Opinion

Home-rule hooey

Let’s see if we’ve got this straight.

When two state senators put forward a bill that would require a town’s clear approval — e.g., by a law or referendum — before a new casino is sited there, the governor’s spokeswoman denounces it as “politicizing the [site-]selection process.”

But when the industry is natural gas and the issue is hydraulic fracking, somehow home rule is more acceptable. Here the governor remains silent as anti-fracking activists push communities to enact local bans as a way to ensure that fracking never gets off — er, under — the ground.

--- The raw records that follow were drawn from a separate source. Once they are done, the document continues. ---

(** ** Vocabulary of the further properties *)

(** An external call all of whose effects on the storage are within [R],
    and a transaction all of whose calls, the outer one and the call-backs,
    are [allowed]. *)
Definition call_respects (R : State -> State -> Prop) (call : ExternalCall)
    : Prop :=
  forall t v d s b s', call t v d s = Ok b s' -> R s s'.

Definition tx_allowed (allowed : Msg -> Call -> Prop) (tx : Tx) : Prop :=
  allowed (tx_msg tx) (tx_call tx) /\
  Forall (fun rc => allowed (mkMsg rc.1 (tx_timestamp tx)) rc.2)
    (reentrant (tx_callee tx)).

Definition any_call : Msg -> Call -> Prop := fun _ _ => True.

(** [P] is kept. *)
Definition keeps (P : State -> Prop) (s s' : State) : Prop := P s -> P s'.

(** *** Governance parameters, asset list, whitelist *)

Definition same_governance (s s' : State) : Prop :=
  approvalThreshold s' = approvalThreshold s /\ ownerCount s' = ownerCount s.

(** The asset list is only ever appended to. *)
Definition assets_extend (s s' : State) : Prop :=
  supportedAssets s `prefix_of` supportedAssets s'.

(** The native currency comes first and no asset is listed twice. *)
Definition assets_wf (s : State) : Prop :=
  NoDup (supportedAssets s) /\ head (supportedAssets s) = Some 0.

Definition whitelist_grows (s s' : State) : Prop :=
  forall a, approvedStrategies s a = true -> approvedStrategies s' a = true.

(** *** Accounts without a governing role *)

Definition outsider (s : State) (a : address) : Prop :=
  roles s OWNER_ROLE a = false /\ roles s DEFAULT_ADMIN_ROLE a = false.

(** Events of the functions reserved to owners and to the admin (a role
    can be given up by its holder, so [RoleRevoked] is not among them). *)
Definition governance_event (ev : Event) : bool :=
  match ev with
  | ActionApproved _ _ _ | StrategyApproved _ | EmergencyWithdraw _ _ _
  | Paused _ | Unpaused _ | RoleGranted _ _ _ => true
  | _ => false
  end.

(** What only owners and the admin can change: no role is granted, the
    pause flag, the whitelist, the asset list and the approval records stay
    as they are, no approval is counted (a count stays, or is reset by a
    new proposal), and no governance event is logged. *)
Definition governed_unchanged (s s' : State) : Prop :=
  (forall r a, roles s' r a = true -> roles s r a = true) /\
  paused s' = paused s /\
  approvedStrategies s' = approvedStrategies s /\
  supportedAssets s' = supportedAssets s /\
  actionApprovals s' = actionApprovals s /\
  (forall id, approvals (pendingActions s' id) = approvals (pendingActions s id) \/
              approvals (pendingActions s' id) = 0) /\
  exists more, logs s' = logs s ++ more /\
               Forall (fun ev => governance_event ev = false) more.

(** The accounts in [A] are outsiders, and stay so while nothing governed
    changes. *)
Definition outsiders_kept (A : address -> Prop) (s s' : State) : Prop :=
  (forall a, A a -> outsider s a) ->
  (forall a, A a -> outsider s' a) /\ governed_unchanged s s'.

Definition sent_by (A : address -> Prop) : Msg -> Call -> Prop :=
  fun msg _ => A (sender msg).

(** *** Deployment *)

(** The storage of a vault just deployed for [owners] and [threshold]. *)
Definition deployed_with (owners : list address) (threshold : uint256)
    (s0 : State) : Prop :=
  approvalThreshold s0 = threshold /\
  ownerCount s0 = Z.of_nat (length owners) /\
  (forall r a,
     roles s0 r a = true <->
     (r = OWNER_ROLE /\ a ∈ owners) \/
     (r = DEFAULT_ADMIN_ROLE /\ head owners = Some a)) /\
  supportedAssets s0 = [0] /\
  paused s0 = false /\ locked s0 = false /\
  pendingActions s0 = (fun _ => zeroAction) /\
  actionApprovals s0 = (fun _ _ => false) /\
  assetBalances s0 = (fun _ => 0) /\
  approvedStrategies s0 = (fun _ => false) /\
  nativeHeld s0 = 0.

(** *** Pausing *)

(** The functions carrying [whenNotPaused]. *)
Definition pausable (c : Call) : bool :=
  match c with
  | call_proposeAction _ _ _ _ | call_executeAction _ | call_deposit _ _
  | call_depositBNB _ => true
  | _ => false
  end.

(** The functions that neither test the pause flag nor call out. *)
Definition pause_blind (c : Call) : bool :=
  match c with
  | forced_transfer _ | call_receive _ | call_approveAction _
  | call_approveStrategy _ | call_addSupportedAsset _
  | call_grantRole _ _ | call_revokeRole _ _ | call_renounceRole _ _ => true
  | _ => false
  end.

Definition on_state {A} (f : State -> State) (r : Res A) : Res A :=
  match r with
  | Ok a s => Ok a (f s)
  | Err e => Err e
  end.

(** *** Call-backs during a guarded call *)

(** What a call-back made while the reentrancy lock is held leaves alone:
    the lock, the tracked balance of every token (a plain transfer can still
    credit the native balance), and the actions not yet executed. *)
Definition while_locked (s s' : State) : Prop :=
  locked s = true ->
  locked s' = true /\
  (forall t, t <> 0 -> assetBalances s' t = assetBalances s t) /\
  (forall id, executed (pendingActions s' id) = true ->
              executed (pendingActions s id) = true).

(** *** [emergencyWithdraw] *)

(** The error [emergencyWithdraw] stops with on an unlocked vault, in the
    order the code tests; [None] when it returns. *)
Definition emergencyWithdraw_check (s : State) (who token amount : Z)
    (k : Callee) : option Error :=
  if negb (roles s OWNER_ROLE who)
  then Some (AccessControlUnauthorizedAccount who OWNER_ROLE)
  else if assetBalances s token <? amount then Some InsufficientBalance
  else if token =? 0
       then if (amount <=? nativeHeld s) && succeeds k then None
            else Some CallFailed
       else if succeeds k then None
            else Some (SafeERC20FailedOperation token).

(** *** Approval counts *)

(** Every approval counted for an action is backed by the approval record
    of a different account. *)
Definition approvals_backed (s : State) : Prop :=
  forall id, exists approvers : list address,
    NoDup approvers /\
    (forall a, a ∈ approvers -> actionApprovals s id a = true) /\
    0 <= approvals (pendingActions s id) <= Z.of_nat (length approvers).

(** *** Well-formed calls *)

(** The sender, the block time and the arguments fit their Solidity
    types. *)
Definition call_in_range (msg : Msg) (c : Call) : Prop :=
  is_address (sender msg) /\ is_uint256 (timestamp msg) /\
  match c with
  | forced_transfer v | call_receive v | call_depositBNB v => is_uint256 v
  | call_proposeAction t _ v _ => is_address t /\ is_uint256 v
  | call_deposit token a => is_address token /\ is_uint256 a
  | call_emergencyWithdraw token to a =>
      is_address token /\ is_address to /\ is_uint256 a
  | call_approveStrategy a | call_addSupportedAsset a
  | call_grantRole _ a | call_revokeRole _ a | call_renounceRole _ a =>
      is_address a
  | _ => True
  end.

(** *** The action store *)

(** What a proposal is made of, as far as its identifier goes. *)
Definition same_content (a a' : Action) : Prop :=
  target a' = target a /\ data a' = data a /\ value a' = value a /\
  proposedAt a' = proposedAt a.
#[global] Instance M_ret : MRet M := fun A a _ s => (Val a, s).

#[global] Instance M_bind : MBind M := fun A B f c w s =>
  match c w s with
  | (Val a, s') => f a w s'
  | (Exc e, s') => (Exc e, s')
  end.

Definition raise {A : Type} (e : exn) : M A := fun _ s => (Exc e, s).

(** [try: body / except ...]: [handler e] is the matching clause, if any. *)
Definition try_except {A : Type} (body : M A) (handler : exn -> option (M A)) : M A :=
  fun w s =>
    match body w s with
    | (Val a, s') => (Val a, s')
    | (Exc e, s') =>
        match handler e with
        | Some h => h w s'
        | None => (Exc e, s')
        end
    end.

(** [os.getenv(name)] *)
Definition getenv (name : str) : M (option str) :=
  fun w s => (Val (environ w !! name), log (Getenv name) s).

(** [os.getenv(name, default)] *)
Definition getenv_default (name dflt : str) : M str :=
  o ← getenv name; mret (default dflt o).

(** [sys.stdin.read()]: everything up to end of stream. *)
Definition stdin_read : M str :=
  fun _ s => (Val (unread s), {| unread := []; trace := trace s ++ [StdinRead] |}).

(** [print(s, file=f)].  [sys.stdout] encodes strictly: the write of a text
    with a character the encoding lacks raises [UnicodeEncodeError] before
    anything reaches the stream.  [sys.stderr] escapes such characters
    ([backslashreplace]) and does not fail. *)
Definition print (f : stream) (s : str) : M unit :=
  fun w st =>
    match f with
    | Stdout =>
        if forallb (stdout_encodable w) s
        then (Val tt, log (Write Stdout (s ++ [10%N])) st)
        else (Exc UnicodeEncodeError, st)
    | Stderr => (Val tt, log (Write Stderr (s ++ [10%N])) st)
    end.

(** [parser.parse_args()] *)
Definition argparse_parse_args : M Options :=
  fun w s =>
    match argv w with
    | ArgvOptions o => (Val o, s)
    | ArgvHelp h => (Exc (SystemExit 0), log (Write Stdout h) s)
    | ArgvError u => (Exc (SystemExit 2), log (Write Stderr u) s)
    end.

(** [requests.post(url, headers=..., data=..., timeout=...)] *)
Definition requests_post (u : str) (h : gmap str str) (d : body) (t : Z) : M Response :=
  fun w s =>
    let req := mkRequest u h d t in
    match network w req with
    | PostRaises msg => (Exc (RequestException msg), log (Post req) s)
    | PostReturns r => (Val r, log (Post req) s)
    end.

(** [response.raise_for_status()] *)
Definition raise_for_status (r : Response) : M unit :=
  if is_error_status (status_code r) then raise (HTTPError r) else mret tt.

(** [response.json()] *)
Definition json (r : Response) : M value :=
  match json_result r with
  | JsonValue v => mret v
  | JsonDecodeError msg => raise (RequestException msg)
  | JsonValueError msg => raise (ValueError msg)
  end.

(** [l[i]] on a sequence, negative indices counting from the end. *)
Definition index {A : Type} (l : list A) (i : Z) : option A :=
  if (0 <=? i) then l !! Z.to_nat i
  else if (0 <=? Z.of_nat (length l) + i) then l !! Z.to_nat (Z.of_nat (length l) + i)
  else None.

(** [v[k]] *)
Definition subscript (v : value) (k : key) : M value :=
  match v, k with
  | VDict d, KStr s =>
      match d !! s with
      | Some x => mret x
      | None => raise (KeyError k)
      end
  | VDict _, KInt _ => raise (KeyError k)
  | VList l, KInt i =>
      match index l i with
      | Some x => mret x
      | None => raise (IndexError (ustr "list index out of range"))
      end
  | VStr s, KInt i =>
      match index s i with
      | Some c => mret (VStr [c])
      | None => raise (IndexError (ustr "string index out of range"))
      end
  | _, _ => raise TypeError
  end.

(** [v.strip()] *)
Definition method_strip (v : value) : M str :=
  match v with
  | VStr s => mret (strip s)
  | _ => raise AttributeError
  end.

Definition init (w : World) : State := {| unread := stdin w; trace := [] |}.

(** Running a script whose last statement is [raise SystemExit(body())]:
    the exit status and the trace.  An exception other than [SystemExit]
    that reaches the top level is reported on standard error and the
    interpreter exits with status 1. *)
Definition run_script (script : M Z) (w : World) : Z * list event :=
  match script w (init w) with
  | (Val n, s) => (n, trace s)
  | (Exc (SystemExit c), s) => (c, trace s)
  | (Exc e, s) => (1, trace s ++ [Traceback e])
  end.

Definition stream_eqb (f g : stream) : bool :=
  match f, g with
  | Stdout, Stdout | Stderr, Stderr => true
  | _, _ => false
  end.

(** What was written to a stream, concatenated. *)
Fixpoint written (f : stream) (t : list event) : str :=
  match t with
  | [] => []
  | Write g s :: t' => if stream_eqb f g then s ++ written f t' else written f t'
  | _ :: t' => written f t'
  end.

(** The requests sent, the environment variables consulted, and the number
    of reads of standard input. *)
Fixpoint posts (t : list event) : list Request :=
  match t with
  | [] => []
  | Post r :: t' => r :: posts t'
  | _ :: t' => posts t'
  end.

Fixpoint env_lookups (t : list event) : list str :=
  match t with
  | [] => []
  | Getenv n :: t' => n :: env_lookups t'
  | _ :: t' => env_lookups t'
  end.

Fixpoint stdin_reads (t : list event) : nat :=
  match t with
  | [] => O
  | StdinRead :: t' => S (stdin_reads t')
  | _ :: t' => stdin_reads t'
  end.

(** Has the interpreter reported an uncaught exception? *)
Fixpoint tracebacks (t : list event) : list exn :=
  match t with
  | [] => []
  | Traceback e :: t' => e :: tracebacks t'
  | _ :: t' => tracebacks t'
  end.

End Runtime.

(** ** The program *)

Module Spellcheck.
Import Py Requests Runtime.

Definition API_URL : str :=
  ustr "https://api.openai.com/v1/chat/completions".

(** [DEFAULT_MODEL = os.getenv("OPENAI_MODEL", "gpt-4.1-mini")], evaluated
    when the module is loaded. *)
Definition DEFAULT_MODEL : M str :=
  getenv_default (ustr "OPENAI_MODEL") (ustr "gpt-4.1-mini").

Definition SYSTEM_PROMPT : str :=
  ustr "Ты профессиональный корректор. Исправь орфографию и пунктуацию, "
    ++ ustr "сохраняя смысл и стиль. Верни только исправленный текст без пояснений.".

Definition read_stdin : M str :=
  s ← stdin_read; mret (strip s).

Definition build_payload (text model : str) (temperature : float) : value :=
  VDict (list_to_map [
    (ustr "model", VStr model);
    (ustr "temperature", VFloat temperature);
    (ustr "messages", VList [
       VDict (list_to_map [(ustr "role", VStr (ustr "system"));
                           (ustr "content", VStr SYSTEM_PROMPT)]);
       VDict (list_to_map [(ustr "role", VStr (ustr "user"));
                           (ustr "content", VStr text)])
     ])
  ]).

Definition call_openai (text api_key model : str) (temperature : float) : M str :=
  let headers : gmap str str := list_to_map [
    (ustr "Authorization", ustr "Bearer " ++ api_key);
    (ustr "Content-Type", ustr "application/json")
  ] in
  let payload := build_payload text model temperature in
  response ← requests_post API_URL headers (json_dumps payload) 60;
  raise_for_status response;;
  data ← json response;
  choices ← subscript data (KStr (ustr "choices"));
  choice ← subscript choices (KInt 0);
  message ← subscript choice (KStr (ustr "message"));
  content ← subscript message (KStr (ustr "content"));
  method_strip content.

Record Namespace : Type := mkNamespace {
  ns_text : option str;
  ns_model : str;
  ns_temperature : float;
}.

(** [default_model] is the module-level [DEFAULT_MODEL]. *)
Definition parse_args (default_model : str) : M Namespace :=
  o ← argparse_parse_args;
  mret {| ns_text := opt_text o;
          ns_model := default default_model (opt_model o);
          ns_temperature := default 0%float (opt_temperature o) |}.

Definition MSG_NO_TEXT : str :=
  ustr "Ошибка: нет текста для проверки.".

Definition MSG_NO_KEY : str :=
  ustr "Ошибка: переменная окружения OPENAI_API_KEY не задана.".

Definition MSG_HTTP (status : Z) (body : str) : str :=
  ustr "Ошибка HTTP: " ++ str_of_int status ++ ustr " " ++ body.

Definition MSG_REQUEST (exc : exn) : str :=
  ustr "Ошибка запроса: " ++ str_of_exn exc.

Definition MSG_RESPONSE (exc : exn) : str :=
  ustr "Ошибка ответа API: " ++ str_of_exn exc.

Definition OPENAI_API_KEY : str := ustr "OPENAI_API_KEY".

(** The three [except] clauses of [main], in order; each ends in
    [return 1]. *)
Definition handlers (exc : exn) : option (M (Z + str)) :=
  match exc with
  | HTTPError response =>
      Some (print Stderr (MSG_HTTP (status_code response) (text response));;
            mret (inl 1))
  | RequestException _ =>
      Some (print Stderr (MSG_REQUEST exc);; mret (inl 1))
  | KeyError _ | IndexError _ =>
      Some (print Stderr (MSG_RESPONSE exc);; mret (inl 1))
  | _ => None
  end.

(** The input resolver, the right-hand side of
    [text = args.text or read_stdin()]: [read_stdin()] is evaluated only
    when [args.text] is [None] or empty. *)
Definition resolve_text (args : Namespace) : M str :=
  match ns_text args with
  | Some t => if truthy t then mret t else read_stdin
  | None => read_stdin
  end.

(** [main]: its value is the [int] it returns. *)
Definition main (default_model : str) : M Z :=
  args ← parse_args default_model;
  text ← resolve_text args;
  if negb (truthy text) then
    print Stderr MSG_NO_TEXT;; mret 1
  else
    api_key ← getenv OPENAI_API_KEY;
    match api_key with
    | Some key =>
        if negb (truthy key) then
          print Stderr MSG_NO_KEY;; mret 1
        else
          r ← try_except
                (corrected ← call_openai text key (ns_model args) (ns_temperature args);
                 mret (inr corrected))
                handlers;
          match r with
          | inl code => mret code
          | inr corrected => print Stdout corrected;; mret 0
          end
    | None => print Stderr MSG_NO_KEY;; mret 1
    end.

(** The whole script: the module-level assignment, then
    [raise SystemExit(main())]. *)
Definition script : M Z :=
  default_model ← DEFAULT_MODEL; main default_model.

Definition run (w : World) : Z * list event := run_script script w.

(** The exit status of the process, and what the program wrote to its two
    streams (a traceback of the interpreter is the separate event
    [Traceback]). *)
Definition exit_status (w : World) : Z := fst (run w).
Definition stdout (w : World) : str := written Stdout (snd (run w)).
Definition stderr (w : World) : str := written Stderr (snd (run w)).

End Spellcheck.


(** ** Vocabulary of the statements

    Closed forms of what a run sends and prints.  They are used to state the
    lemmas below; each is related to the program by a lemma. *)

Module Outcome.
Import Py Requests Runtime Spellcheck.

Definition all_space (s : str) : Prop := Forall (fun c => isspace c = true) s.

As Westchester County Executive and likely GOP gubernatorial foe Rob Astorino said Monday: “It took Tolstoy less time to write ‘War and Peace’ than it’s taken for Cuomo to make a decision on fracking.”

The administration’s reaction has it backward. The casino legislation sponsored by state Sens. Liz Krueger (D-Manhattan) and Cecilia Tkaczyk (D-Duanesburg) reflect serious concerns, especially in upstate communities, about whether casinos will provide the widely promised economic rejuvenation in their regions.

Especially since the state ballot measure passed in November on the strength of some questionable language claiming it would mean more jobs, lower taxes and more money for schools.

So here’s where this leaves us. Citizens who want to have some say in whether a casino goes up in their town are “politicizing” the process. While environmental activists trying to shut down the industry before it can get started are simply expressing home rule. Welcome to Andrew Cuomo’s New York.